*** Opening Supplied material ***
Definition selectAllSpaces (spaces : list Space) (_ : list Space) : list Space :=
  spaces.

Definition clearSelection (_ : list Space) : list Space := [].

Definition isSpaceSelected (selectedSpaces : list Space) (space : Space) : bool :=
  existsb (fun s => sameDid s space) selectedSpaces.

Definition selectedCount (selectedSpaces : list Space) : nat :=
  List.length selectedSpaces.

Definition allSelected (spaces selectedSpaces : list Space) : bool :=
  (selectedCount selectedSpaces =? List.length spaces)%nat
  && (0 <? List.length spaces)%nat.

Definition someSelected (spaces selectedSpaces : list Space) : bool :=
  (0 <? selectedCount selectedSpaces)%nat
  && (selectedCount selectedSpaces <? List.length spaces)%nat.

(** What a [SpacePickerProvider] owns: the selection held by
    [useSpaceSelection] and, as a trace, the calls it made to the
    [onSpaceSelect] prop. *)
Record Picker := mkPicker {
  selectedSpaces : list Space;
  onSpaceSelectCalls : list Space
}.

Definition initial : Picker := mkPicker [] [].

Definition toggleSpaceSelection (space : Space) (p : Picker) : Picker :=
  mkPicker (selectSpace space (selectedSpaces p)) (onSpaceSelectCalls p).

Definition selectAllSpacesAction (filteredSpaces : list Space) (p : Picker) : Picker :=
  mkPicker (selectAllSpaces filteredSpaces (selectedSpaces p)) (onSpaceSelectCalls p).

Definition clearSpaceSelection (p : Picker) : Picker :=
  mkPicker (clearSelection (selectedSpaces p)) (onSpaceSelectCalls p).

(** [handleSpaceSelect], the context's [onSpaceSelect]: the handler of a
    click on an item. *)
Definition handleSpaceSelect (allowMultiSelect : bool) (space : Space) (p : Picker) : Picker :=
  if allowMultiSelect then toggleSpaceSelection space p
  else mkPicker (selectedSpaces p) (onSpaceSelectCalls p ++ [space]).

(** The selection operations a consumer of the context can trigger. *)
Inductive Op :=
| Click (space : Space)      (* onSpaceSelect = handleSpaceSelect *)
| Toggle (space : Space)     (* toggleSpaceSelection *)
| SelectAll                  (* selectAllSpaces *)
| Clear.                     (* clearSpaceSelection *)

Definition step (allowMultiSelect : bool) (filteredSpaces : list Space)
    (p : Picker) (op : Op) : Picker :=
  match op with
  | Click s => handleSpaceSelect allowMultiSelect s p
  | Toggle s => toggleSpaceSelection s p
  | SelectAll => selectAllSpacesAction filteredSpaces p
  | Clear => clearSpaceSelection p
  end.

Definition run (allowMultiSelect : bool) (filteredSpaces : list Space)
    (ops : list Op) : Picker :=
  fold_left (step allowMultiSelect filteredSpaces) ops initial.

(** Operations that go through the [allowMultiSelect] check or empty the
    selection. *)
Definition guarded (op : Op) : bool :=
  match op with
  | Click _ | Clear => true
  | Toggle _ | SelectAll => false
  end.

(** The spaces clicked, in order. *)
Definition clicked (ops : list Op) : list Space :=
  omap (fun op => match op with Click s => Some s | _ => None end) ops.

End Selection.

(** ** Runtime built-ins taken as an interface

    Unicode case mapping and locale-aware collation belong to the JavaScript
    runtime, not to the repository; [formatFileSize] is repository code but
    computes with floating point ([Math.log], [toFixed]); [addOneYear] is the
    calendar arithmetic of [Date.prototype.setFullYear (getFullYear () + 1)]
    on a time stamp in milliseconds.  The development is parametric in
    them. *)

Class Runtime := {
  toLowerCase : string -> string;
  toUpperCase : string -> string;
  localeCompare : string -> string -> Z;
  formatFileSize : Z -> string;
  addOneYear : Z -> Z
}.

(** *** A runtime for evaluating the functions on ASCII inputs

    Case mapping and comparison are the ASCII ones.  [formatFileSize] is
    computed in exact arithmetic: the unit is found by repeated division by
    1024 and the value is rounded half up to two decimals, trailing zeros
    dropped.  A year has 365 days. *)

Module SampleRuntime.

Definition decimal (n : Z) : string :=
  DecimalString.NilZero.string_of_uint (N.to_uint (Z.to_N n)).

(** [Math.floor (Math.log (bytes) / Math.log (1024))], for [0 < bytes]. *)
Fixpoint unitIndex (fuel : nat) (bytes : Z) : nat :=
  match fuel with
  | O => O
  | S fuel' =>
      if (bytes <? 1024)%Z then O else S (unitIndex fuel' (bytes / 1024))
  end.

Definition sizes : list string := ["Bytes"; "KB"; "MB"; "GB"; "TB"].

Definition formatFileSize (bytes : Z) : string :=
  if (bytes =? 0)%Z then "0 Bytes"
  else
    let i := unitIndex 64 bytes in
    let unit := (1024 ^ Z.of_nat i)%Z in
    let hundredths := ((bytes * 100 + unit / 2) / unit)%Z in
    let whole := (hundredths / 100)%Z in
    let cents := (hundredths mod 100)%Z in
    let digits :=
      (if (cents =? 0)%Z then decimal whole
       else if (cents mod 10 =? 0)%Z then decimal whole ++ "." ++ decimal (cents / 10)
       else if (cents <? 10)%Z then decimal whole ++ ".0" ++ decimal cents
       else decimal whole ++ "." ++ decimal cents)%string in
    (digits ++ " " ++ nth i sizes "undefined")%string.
*** Closing Supplied material ***
Starting at the first line of the data above, retype each line exactly until you reach the line containing "existsb (fun s", and include that line too.

Definition selectAllSpaces (spaces : list Space) (_ : list Space) : list Space :=
  spaces.

Definition clearSelection (_ : list Space) : list Space := [].

Definition isSpaceSelected (selectedSpaces : list Space) (space : Space) : bool :=
  existsb (fun s => sameDid s space) selectedSpaces.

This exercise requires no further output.